2.フラッグを見つける喜びを、フィニッシュまでに何度も味わえる。
 途中で何かあっても、数百m頑張れば次のコントロールが見つかり、新たな喜びを感じることができます。順調な時は勿論のこと、ミスしてがっかりした時も、フラッグを見つける度に気を取り直し、次のコントロールをまっしぐらに探しに行きます。まるで宝探しのようです。そして、いつの間にか数kmを走っています。これは私にとってはすごいことです。フラッグを見つける度にドーパミン、その度に嬉しさと達成感。あたかも、フラッグが第1ゴール&第2スタート→第2ゴール&第3スタート…と続いていくようです。オレンジ色のフラッグが見えると、F1のチェッカーフラッグが振られたかの如く、高揚感を味わいます。

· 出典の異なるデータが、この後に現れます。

(* ===== verification/ObjectLayoutFacts.v ===== *)
(** * Facts about the layout of objects

    From positions in field arrays to the fields of a class: where
    [LinkFields] puts them, that its checks hold, and what the class stores. *)
From Stdlib Require Import String Ascii.
From stdpp Require Import sorting.
From S2P Require Import Prelude BitUtils MirrorClass FieldLayout FieldLayoutFacts ObjectLayout.

(** ** Fields with offsets *)

Definition extent_of (f : ArtField) : extent := (offset_ f, ComponentSize (GetTypeAsPrimitiveType f)).
Definition is_ref (f : ArtField) : Prop := GetTypeAsPrimitiveType f = kPrimNot.
#[export] Instance is_ref_dec f : Decision (is_ref f).
Proof. unfold is_ref. apply _. Defined.
#[export] Typeclasses Opaque is_ref.

(** The bytes of fields. *)
Definition bytes (fs : list ArtField) : Z :=
  foldr (fun f s => ComponentSize (GetTypeAsPrimitiveType f) + s) 0 fs.

(** [n] references from [o] on. *)
Definition run (o : Z) (n : nat) : list Z := map (fun i => o + 4 * Z.of_nat i) (seq 0 n).

Lemma run_S o n : run o (S n) = o :: run (o + 4) n.
Proof.
  unfold run. simpl. f_equal; [lia|]. rewrite <- seq_shift, map_map.
  apply map_ext. intros. lia.
Qed.

Lemma elem_of_run o n x : x ∈ run o n <-> exists i, (i < n)%nat /\ x = o + 4 * Z.of_nat i.
Proof.
  unfold run. rewrite list_elem_of_In, in_map_iff. setoid_rewrite in_seq.
  split; intros (i & H1 & H2); exists i; lia.
Qed.

Lemma run_NoDup o n : NoDup (run o n).
Proof.
  apply NoDup_fmap_2_strong; [|apply NoDup_seq]. intros. lia.
Qed.

(** Indexes of fields in a class rise. *)
Definition indexed (fs : list ArtField) : Prop :=
  StronglySorted (fun f g => field_dex_idx_ f < field_dex_idx_ g) fs.

Lemma seq_map_At (fs : list ArtField) : map (fun i => At fs i) (seq 0 (length fs)) = fs.
Proof.
  apply list_eq. intros i. rewrite list_lookup_fmap.
  destruct (decide (i < length fs)%nat) as [Hi|Hi].
  - rewrite lookup_seq_lt by done. simpl. by rewrite list_lookup_lookup_total_lt.
  - rewrite lookup_seq_ge, lookup_ge_None_2 by lia. done.
Qed.

Lemma bytes_sizes fs : sizes fs (seq 0 (length fs)) = bytes fs.
Proof.
  rewrite <- (seq_map_At fs) at 3. unfold sizes, bytes. generalize (seq 0 (length fs)).
  intros l. induction l as [|i l IH]; simpl; [done|]. by rewrite IH.
Qed.

Lemma indexed_lt fs i j :
  indexed fs -> (i < j < length fs)%nat -> field_dex_idx_ (At fs i) < field_dex_idx_ (At fs j).
Proof.
  intros Hs. revert i j. induction Hs as [|f fs Hs IH Hf]; intros i j Hij; simpl in *; [lia|].
  destruct j as [|j]; [lia|]. destruct i as [|i]; simpl.
  - destruct (lookup_lt_is_Some_2 fs j) as [g Hg]; [lia|].
    rewrite (list_lookup_total_correct _ _ _ Hg). exact (Forall_lookup_1 _ _ _ _ Hf Hg).
  - apply IH. lia.
Qed.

幾度も。
3.オリエンテーリングで関わる方々が私のやる気を高めてくれる。
 大変ありがたいことです。未経験な私がここにいていいのかなぁと躊躇し、チームユニフォーム溢れる中一人でいることに戸惑いを感じ、セオリーをよく分からずに肩身の狭い思いをしていましたが、スタッフや選手の皆様の温かさ・優しさにいつも救われてきました。体験会に出たことを覚えてくださり声をかけてくださった岐阜OLCのMヶ野さん、岡崎市民Oで褒めてくださった静岡OLCのH間さん、京都のTヶ池でスタートまでの手順を教えてくださった奈良市のO方夫妻、DISQした私にどうやってルートを見つけるか教えてくださった愛知OLCのT屋さん、アルプス公園の体験会で実地指導してくださった松本OLCのK村さん、茶臼山Oで温かく迎えてくださる長野OLCのB谷島さん、またお越しくださいと言ってくださる浜松OLCのK林さん、チームメンバーではない私にも笑顔で話しかけてくださるK下部さん、私のくだらない質問に優しく答えてくださり温かい声援を掛けてくださる学生さん……お世話になった方々はまだまだいらっしゃいます。ここには書ききれない程たくさんの人々に支えられて、私はこれからもオリエンテーリングを続けていきます。ありがとうございます。

 多大なる感謝の意を込めて、末筆とさせていただきます。オリエンテーリングの益々のご繁栄をお祈り申し上げます。

追伸:愛用のジャージズボンが破れて履けなくなったので、これからはオリエンテーリングパンツに見える安物ズボンで参加します!(ジャージの長ズボンって、藪にひっかっかるし、濡れると重くなるし、ひっつき虫(種)めちゃ付くし。)
 上は相変わらず紫色の安物スポーツウエアを着続けます。これが私のユニフォーム。